Cut to April 10. I was sitting in the clinical office of Rutgers Law School when I received an email announcing the events planned for Petey Greene Prison Awareness Week. I looked at the email, audibly laughed and passed it to my partner, who was equally astonished by the ridiculousness of the first event.
Alongside events on voting rights, education and life after prison is “Greek vs. Street,” which features a panel of formerly incarcerated individuals and current fraternity members discussing the stigma and stereotypes that each group faces because of membership in their respective groups.
The false equivalence made between stigma facing fraternity members and stigma facing formerly incarcerated individuals is wildly inappropriate. What does stigma look like for the formerly incarcerated? It looks like a lifetime of struggling to find employment, fearing homelessness, being denied healthcare and a litany of other concerns.
Stigma for the formerly incarcerated is always being considered lesser, violent, lazy or diseased by huge swaths of society, no matter how hard one might fight to show that these adjectives do not apply.

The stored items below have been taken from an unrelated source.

Lemma accepted_target_request_witness :
  ∃ r', check_target_request (demo_request true) = Ret r' ∧
    TargetRequest.allowed_fallback_transports r' = ["telnet"; "snmp"] ∧ target_request_ok r'.
Proof.
  destruct (check_target_request (demo_request true)) as [r'|e] eqn:E; [|vm_compute in E; discriminate E].
  destruct (accepted_target_request (demo_request true) r' E) as [-> Hok].
  eexists. split; [reflexivity|]. split; [vm_compute; reflexivity|exact Hok].
Defined.

Example telnet_without_opt_in :
  check_target_request (demo_request false) =
    invalid "Telnet is insecure. Set allow_insecure_telnet=true to explicitly enable.".
Proof. vm_compute. reflexivity. Qed.

(** An update is not checked for the opt-in, nor are its fallbacks. *)
Example update_accepts_telnet :
  let update := {|
    TargetUpdate.credential_profile_id := None;
    TargetUpdate.preferred_transport := Some "telnet"; TargetUpdate.platform_hint := None;
    TargetUpdate.enabled := None; TargetUpdate.allowed_fallback_transports := Some ["gopher"];
    TargetUpdate.allow_insecure_telnet := None; TargetUpdate.allow_insecure_http := None |} in
  check_target_update update = Ret update.
Proof. vm_compute. reflexivity. Qed.
(** What the handler answers with, when it does. *)
Lemma variance_returns set_order job_id tenant_id s r s' :
  get_cidr_variance snapshots snapshot_devices set_order job_id tenant_id s = (Ret r, s') →
  s' = s ∧ ∃ job target run snapshot expected live,
    documents job_id tenant_id (view s) expected ∧
    let o := observed_of (job_results tenant_id job_id (view s)) in
    let nb := by_management_ip false expected in
    r = summary_of job target run snapshot expected o
          (compare_addresses nb live (discovered_by_ip o) (all_ips set_order nb (discovered_by_ip o))).
Proof.
  unfold get_cidr_variance, Api.job_or_404. intros Hr.
  apply bind_inv in Hr as [(job & s1 & E1 & Hr)|(e & _ & [=])].
  erewrite bind_Ret in E1 by reflexivity. destruct (mbind _ _) as [j|] eqn:Ej in E1; [|done].
  injection E1 as -> <-. erewrite bind_Ret in Hr by reflexivity.
  destruct (mbind _ (targets (view s) !! Job.target_id job)) as [target|] eqn:Et in Hr; [|done].
  destruct (negb (Target.scope_type target ≟ _)) in Hr; [done|].
  erewrite bind_Ret in Hr by reflexivity.
  destruct (runs (view s) !! Job.run_id job) as [run|] eqn:Er in Hr; [|done].
  destruct (negb _) eqn:En in Hr; [done|]. cbv zeta in Hr.
  apply bind_inv in Hr as [(expected & s2 & E2 & Hr)|(e & _ & [=])].
  injection E2 as E2 <-. erewrite bind_Ret in Hr by reflexivity.
  assert (s' = s) as -> by by injection Hr.
  split; [done|]. eexists job, target, run, _, expected, _. split.
  { exists job, target, run. apply bind_Some in Ej as (j' & Hj & Ej), Et as (t' & Ht & Et).
    destruct (_ ≟ _) eqn:E3 in Ej; [|done]. destruct (_ ≟ _) eqn:E4 in Et; [|done].
    injection Ej as ->. injection Et as ->. pybool. by split_and!. }
  apply (f_equal fst) in Hr. cbn [fst] in Hr. unfold ret in Hr. cbn beta in Hr.
  assert (∀ a b : CidrVarianceSummaryResponse, Ret a = Ret b → b = a) as Hinj by congruence.
  exact (Hinj _ _ Hr).
Qed.

End Answer.

(** ** A network of four addresses *)

Module DemoVariance.
Definition run : Run.DiscoveryRunRecord :=
  Run.set_metadata_json [] (Api.new_run 50 "acme" scope_target [] 100 100).

Definition found (id : UUID) (address : string) (state : string) : result := {|
  DeviceResult.id := id; DeviceResult.tenant_id := "acme"; DeviceResult.discovery_job_id := 3%N;
  DeviceResult.child_job_id := id; DeviceResult.address := address;
  DeviceResult.hostname := Some "sw1"; DeviceResult.vendor := None; DeviceResult.platform := None;
  DeviceResult.state := "succeeded"; DeviceResult.result_state := Some state;
  DeviceResult.selected_transport := None; DeviceResult.failure_code := None;
  DeviceResult.failure_message := None; DeviceResult.started_at := None;
  DeviceResult.completed_at := None; DeviceResult.correlation_id := None |}.

Definition db : DB :=
  set_jobs (job_table [finished_job 3 11 7])
    (set_targets {[11%N := scope_target]} (set_runs {[50%N := run]}
       (set_device_results {[21%N := found 21 "10.0.0.1" "discovered";
                             22%N := found 22 "10.0.0.2" "unreachable"]} empty_db))).

Definition snapshot : Snapshot.SnapshotRecord := {|
  Snapshot.id := 70%N; Snapshot.source := "netbox"; Snapshot.tenant_id := "acme";
  Snapshot.source_label := None; Snapshot.captured_at := 50; Snapshot.schema_version := "1";
  Snapshot.discovery_run_id := None; Snapshot.payload := [] |}.
(* ===== verification/DiscoveryApiTheorems.v ===== *)
(** * What the discovery API answers and leaves

    The theorems of [DiscoveryApi]: a submission is recorded whole or not at all, pages
    end where the listing ends, a request of one tenant leaves the rows of the others. *)

From S2P Require Import Prelude Vocabulary Effects Json Contracts Records Session.
From S2P Require Import JobRepository.
From S2P Require Import Cancellation EvidenceStore Worker Dicts Texts AuditTrail Auth.
From S2P Require Import TargetRepository JobQueries Schemas DiscoveryApi IPv4 Demo.
From stdpp Require Import sorting.

#[local] Open Scope Z_scope.

Section Submission.
Context `{IpLibrary}.

(** What is left of a request that ends without a commit. *)
Lemma with_session_result {A} (m : DbM A) s r s1 :
  m (set_locked ∅ (set_view (committed s) s)) = (r, s1) →
  with_session m s = (r, set_locked ∅ (set_view (committed s1) s1)).
Proof.
  intros E. unfold with_session, rollback, bind, modify, try_finally. rewrite E. by destruct r.
Qed.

Compare this situation to that of fraternity members, whose lifetime effects of membership include increased expected wealth and all the benefits that come with it.
Reducing stigma associated with the formerly incarcerated means reversing the almost complete dehumanization that has been forced onto people that have gone through a period of state-mandated trauma. Reducing stigma associated with fraternity membership means no longer holding people culpable for participating in an elitist and exclusionary system, which often protects individuals from facing consequences for heinous actions.
Events like “Greek vs. Street” co-opt the very real struggles of justice-involved people in order to play to the growing trend of privileged groups claiming victimization in order to escape public scrutiny. In recent years, coverage of fraternities has not been positive. Last year, CNN reported that since 2005, 77 people have died as a result of fraternity activities.
Books like "Missoula: Rape and the Justice System in a College Town" by Jon Krakauer, documentaries like "The Hunting Ground" and a countless number of new stories have shined a light on sexual assault by fraternities. Fraternities associated with the University of Oklahoma, Syracuse University, University of Georgia and many others have been suspended or closed entirely as a result of racist actions by fraternity members. Increasingly negative coverage of fraternities has resulted in fraternities going on the defensive.
Enter “Greek vs. Street.” “Greek vs. Street” is only the most recent example of fraternities painting themselves as embattled groups facing the onslaught of a society that seeks to tear them down. This is the “War on Christmas” of campus life, and it is equally absurd.
Brandon Morrissey is a clinical law student in Rutgers Law School.